Cross Appeals from the order of the Superior Court entered December 31, 1987, at Nos. 1547 and 1580 Pittsburgh, 1986, of the Court of Common Pleas of Allegheny County, Civil Division, at No. GD 85-925 and remanding No. 1580 Pittsburgh, 1986. Nix, C.j., and Larsen, Flaherty, McDermott, Zappala and Papadakos, JJ. Zappala, J., files a concurring opinion. Larsen, J., files a dissenting opinion.

Author: Mcdermott

[ 522 Pa. Page 493]


The class action plaintiffs in this case were employees of the Hussey Company. The Hussey Company, a wholly owned subsidiary of the appellant, was sold in May 1984. When the sale was consummated, the employees were offered either new positions with the purchasers or up to a maximum of twenty-six weeks severance pay for each year of service. The class plaintiffs chose to accept employment with the purchasing company and now claim that they are entitled to the twenty-six weeks severance pay as well. The appellee contends that while there was indeed a severance

[ 522 Pa. Page 494]

    pay policy at their company, it was not communicated as an offer or inducement to accept or continue employment with their concern and therefore was not an enforceable contract.

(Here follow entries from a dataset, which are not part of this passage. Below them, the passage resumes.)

Lemma node_sets_bound x xs s c : c ∈ NODE_FIELDS -> is_Some (node_sets (x :: xs) s !! c).
Proof.
  intros Hc. revert x s. induction xs as [|y xs IH]; intros x s.
  - change (node_sets [x] s) with (node_set x.1 x.2 s). rewrite node_set_lookup.
    unfold NODE_FIELDS in Hc. repeat case_decide; try done. set_solver.
  - exact (IH y (node_set x.1 x.2 s)).
Qed.

Lemma node_sets_replay xs s : node_sets xs (node_sets xs s) = node_sets xs s.
Proof.
  destruct xs as [|x xs]; [done|]. set (m := node_sets (x :: xs) s). apply map_eq. intros c.
  destruct (decide (c ∈ NODE_FIELDS)) as [Hc|Hc].
  2: { by rewrite node_sets_other. }
  assert (Hcell : cell c (node_sets (x :: xs) m) = cell c m).
  { destruct (decide (c = "first_seen")) as [->|Hne].
    - rewrite node_sets_first. unfold m. rewrite node_sets_first. apply least_of_replay.
    - assert (Hn : newer_columns (node_sets (x :: xs) m) = newer_columns m).
      { rewrite node_sets_newer. unfold m. rewrite node_sets_newer. apply updates_replay.
        apply Forall_forall. intros y _. apply newer_writes_ok. }
      apply (f_equal (fun r => r !! c)) in Hn. rewrite !newer_columns_lookup in Hn.
      unfold NODE_FIELDS in Hc. repeat case_decide; try congruence. set_solver. }
  destruct (node_sets_bound x xs m c Hc) as [v1 E1]. destruct (node_sets_bound x xs s c Hc) as [v2 E2]. fold m in E2.
  unfold cell in Hcell. rewrite E1, E2 in Hcell |- *. cbn in Hcell. by rewrite Hcell.
Qed.

Lemma node_set_self x : bound x -> node_set x.1 x.2 x.2 = x.2.
Proof.
  intros Hb. apply map_eq. intros c. rewrite node_set_lookup.
  assert (Hc : c ∈ NODE_FIELDS -> Some (cell c x.2) = x.2 !! c).
  { intros Hc. unfold cell. by destruct (Hb c Hc) as [v ->]. }
  unfold NODE_FIELDS in Hc. unfold case_newer, sql_least, sql_greatest.
  repeat case_decide; subst; try done; rewrite <- Hc by set_solver; by repeat case_match.
Qed.
End NodeRows.

Definition noding (o : rowop) : Prop :=
  exists hl, op_on o = DoUpdate (node_set hl) (fun _ _ => true) /\ bound (hl, op_row o).

Lemma noding_rows os : Forall noding os ->
  exists xs, Forall bound xs /\ forall s, effects os (Some s) = Some (node_sets xs s).
Proof.
  induction 1 as [|o os (hl & E & Hb) _ (xs & Hxs & IH)]; [by exists []|].
  exists ((hl, op_row o) :: xs). split; [by constructor|]. intros s.
  change (effects (o :: os) (Some s)) with (effects os (effect o (Some s))). unfold effect. rewrite E. apply IH.
Qed.

Lemma replays_noding : replays noding.
Proof.
  apply replays_from_some.
  - intros o (hl & E & _). unfold tolerant. by rewrite E.
  - intros o (hl & E & Hb). unfold effect. rewrite E. f_equal. apply (node_set_self (hl, op_row o) Hb).
  - intros os s H. destruct (noding_rows os H) as (xs & _ & E). by rewrite !E, node_sets_replay.
Qed.

(** The family of each table the writer upserts into. *)
Definition family (n : string) : rowop -> Prop :=
  if decide (n ∈ dkeys _SUMMARIES) then guarded "sample_count"
  else if decide (n = "live_nodes") then guarded "updated_at"
  else if decide (n = "nodes") then noding
  else if decide (n = "live_snapshots" \/ n = "live_processes") then fun _ => False
  else ignoring.

Lemma replays_none : replays (fun _ => False).
Proof. split; [done|]. intros [|o os] v H; [done | by apply Forall_inv in H]. Qed.

Lemma family_replays n : replays (family n).
Proof.
  unfold family. repeat case_decide; auto using replays_guarded, replays_noding, replays_ignoring, replays_none.
Qed.

(** ** Plans are well formed *)

Record plan_ok (pl : plan) : Prop := {
  po_summaries : Forall (fun tp : string * list (list db_param) => exists columns k, dget tp.1 _SUMMARIES = Some (columns, k) /\
    Forall (fun ps => length ps = length (_IDENTITY ++ columns)) tp.2) (summaries pl);
  po_live : Forall (fun r => forall c, c ∈ _LIVE_NODE_REQUIRED -> is_none (dget_or_none c r) = false) (live_nodes pl);
  po_snapshots : Forall (fun kr : (string * string) * dict =>
    item "system" kr.2 = Ok (VStr kr.1.1) /\ item "node" kr.2 = Ok (VStr kr.1.2)) (snapshots pl);
  po_nodes : NoDup (dkeys (snapshots pl));
}.

Lemma need_month_ok t name ts pl : plan_ok pl -> plan_ok (need_month t name ts pl).
Proof. intros []. unfold need_month. destruct (dget _ _); by split. Qed.

Lemma admit_row_ok keep now knd t r pl pl' : plan_ok pl -> admit_row keep now knd t r pl = Ok (Some pl') -> plan_ok pl'.
Proof.
  intros Hp. unfold admit_row. destruct (dget t PARTITIONED); [|by intros [= <-]].
  destruct (dget_or_none _ r); try done. intros E.
  ok_step E as (ts & _ & E). destruct (_ <? _); [done|]. ok_step E as (n & _ & E). injection E as <-.
  by apply need_month_ok.
Qed.

Lemma as_str_ok v s : as_str v = Ok s -> v = VStr s.
Proof. destruct v; cbn; by intros [= ->]. Qed.

Lemma plan_one_ok keep now pl rec pl' : plan_ok pl -> plan_one keep now pl rec = Ok pl' -> plan_ok pl'.
Proof.
  intros Hp E. unfold plan_one in E. generalize dependent (default "" (dget (kind rec) _TABLE)). intros t E. ok_step E as (adm & Ea & E). destruct adm as [pl1|].
  2: { injection E as <-. by destruct Hp. }
  apply admit_row_ok in Ea as [H1 H2 H3 H4]; [|done]. clear Hp. repeat case_decide.
  - unfold add_snapshot in E. ok_step E as (sys & Es & E). ok_step E as (nd & En & E).
    ok_step Es as (vs & Es & Es'). ok_step En as (vn & En & En'). apply as_str_ok in Es' as ->, En' as ->.
    assert (Hkeep : plan_ok (Plan (dset (sys, nd) (row rec) (snapshots pl1)) (live_nodes pl1) (hardware pl1)
        (summaries pl1) (plan_events pl1) (months pl1) (beyond_retention pl1))).
    { split; cbn; [done | done | by apply Forall_dset | by apply NoDup_dkeys_dset]. }
    destruct (dget _ _); [|by injection E as <-].
    ok_step E as (ts & _ & E). ok_step E as (cur & _ & E). ok_step E as (le & _ & E). injection E as <-. by destruct le.
  - unfold add_live_node in E. destruct (filter _ _) eqn:Ef; [|done]. injection E as <-.
    split; cbn; try done. apply Forall_app. split; [done|]. apply Forall_singleton. intros c Hc.
    apply not_true_is_false. intros Hn.
    assert (c ∈ filter (fun c => is_none (dget_or_none c (row rec)) = true) _LIVE_NODE_REQUIRED) as Hin
      by by apply list_elem_of_filter.
    rewrite Ef in Hin. by apply elem_of_nil in Hin.
  - injection E as <-. by split.
  - unfold add_event_row in E. ok_step E as (? & _ & E). ok_step E as (? & _ & E). ok_step E as (? & _ & E).
    injection E as <-. by split.
  - unfold add_summary in E. destruct (dget _ _SUMMARIES) as [[columns k]|] eqn:Es; [|done]. injection E as <-.
    split; cbn; try done. apply Forall_dset; [|done]. exists columns, k. split; [done|].
    apply Forall_app. split; [|apply Forall_singleton; cbn; by rewrite ?length_fmap, ?length_map].
    destruct (dget _ (summaries pl1)) as [pss|] eqn:Ed; [|constructor]. cbn.
    apply dget_elem in Ed as Hx.
    destruct (proj1 (Forall_forall _ _) H1 _ Hx) as (c2 & k2 & E2 & Hf). cbn [fst snd] in E2, Hf. rewrite Es in E2. by injection E2 as <- <-.
Qed.

Lemma plan_is_ok keep records now pl : _plan keep records now = Ok pl -> plan_ok pl.
Proof.
  intros E. unfold _plan in E. ok_step E as (n & _ & E). destruct (filter _ records); [|done].
  assert (Hp : plan_ok empty_plan) by (split; constructor).
  revert E Hp. generalize empty_plan. induction records as [|r rs IH]; intros p E Hp; cbn in E; [by injection E as <-|].
  ok_step E as (p' & E1 & E). eapply IH; [done|]. by eapply plan_one_ok.
Qed.

(** ** Every row the writer upserts belongs to its table's family *)

Lemma bind_row_some columns params c : length params = length columns -> c ∈ columns ->
  is_Some (bind_row columns params !! c).
Proof.
  unfold bind_row. revert params. induction columns as [|c' cs IH]; intros params Hl Hc; [by apply elem_of_nil in Hc|].
  destruct params as [|p ps]; [done|]. cbn. destruct (decide (c = c')) as [->|Hne].
  - by rewrite lookup_insert_eq.
  - rewrite lookup_insert_ne by done. apply IH; [by injection Hl | set_solver].
Qed.

Lemma summary_family t columns k ps : dget t _SUMMARIES = Some (columns, k) -> length ps = length (_IDENTITY ++ columns) ->
  family t (RowOp (InsertInto k k) (DoUpdate (set_excluded (filter (fun c => c ∉ k) (_IDENTITY ++ columns)))
     (fun old new => sql_le (cell "sample_count" old) (cell "sample_count" new))) (_insert (_IDENTITY ++ columns) ps)).
Proof.
  intros Et Hl. unfold family. rewrite decide_True by (apply elem_of_dkeys; by rewrite Et).
  eexists. split; [done|]. split.
  - assert (Ht : t ∈ dkeys _SUMMARIES) by (apply elem_of_dkeys; by rewrite Et).
    cbn in Ht. apply list_elem_of_filter. revert Et.
    repeat (apply elem_of_cons in Ht as [->|Ht]; [by intros [= <- <-]; apply (bool_decide_unpack _); vm_compute|]).
    by apply elem_of_nil in Ht.
  - intros c [_ Hc]%list_elem_of_filter. cbn [op_row]. by apply bind_row_some.
Qed.

Lemma node_params_family r seen lp p : _node_params r seen lp = Ok p ->
  family "nodes" (RowOp node_into (DoUpdate (node_set (has_label p)) (fun _ _ => true)) (_insert node_columns (np_row p))).
Proof.
  intros E. unfold _node_params in E. ok_step E as (s & _ & E). ok_step E as (n & _ & E). injection E as <-.
  unfold family. rewrite decide_False by (cbn; set_solver). rewrite decide_False, decide_True by done.
  eexists. split; [done|]. intros c Hc. apply bind_row_some; [done|].
  unfold NODE_FIELDS, node_columns in *. set_solver.
Qed.

(** ** Everything but the snapshots replays as nothing *)

Section Rows.
Abbreviation uni := (uniform family).

Lemma uniform_comp {X Y A} (h : Y -> X) (c : X -> SM A) : uni c -> uni (fun y => c (h y)).
Proof.
  intros H y d a d' E. destruct (H (h y) d a d' E) as (ops & F & G). exists ops. split; [done|].
  intros y2 d2 Hp. by apply G.
Qed.

Lemma steady_write_hardware r : steady (_write_hardware r).
Proof. unfold _write_hardware. auto 10 with nm. Qed.
Lemma steady_write_live_node r : steady (_write_live_node r).
Proof. unfold _write_live_node. auto 10 with nm. Qed.
Lemma steady_write_rows {A} t (f : A -> SM Z) l w : (forall x, steady (f x)) -> steady (write_rows t f l w).
Proof. intros H. unfold write_rows. auto with nm. Qed.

The employees were granted a directed verdict at trial, and were sustained on appeal before the Superior Court. The trial judge directed verdict upon his view that there existed a "handbook" offer by the company for severance pay and therefore the requisite offer and acceptance of contract. We cannot agree that the evidence offered by the employees was sufficient to sustain that view. The company from time to time issued flyers outlining various benefits the company offered to employees such as health and life insurance, tuition credits, vacation, and the like. The company however never made known to their employees the policy for severance pay. They kept their policy in a manual for the use of their personnel manager for guidance as occasion arose. The employees could not say other than they believed the company had a policy. They did not know the policy because they were never told. They based their belief and supposition as to its terms upon what occurred when various employees were, from time to time, given severance pay. The amounts given were different with each employee, some more, some less, some none at all. The company never denied that they had a severance pay policy, but insist that its terms were not an inducement to employment because they did not solidify its terms into an offer for mutual or unilateral contract.

It is basic contract law that one cannot suppose, believe, suspect, imagine or hope that an offer has been made. An offer must be intentional, definite,*fn1 in its terms and communicated,*fn2 otherwise the minds cannot meet.*fn3 Nor

[ 522 Pa. Page 495]

    can one be bound because they are contemplating making an offer, or that they would or should have or that someday they might. An offer must define its terms, specify the thing offered and be an intention of the present or the future to be bound.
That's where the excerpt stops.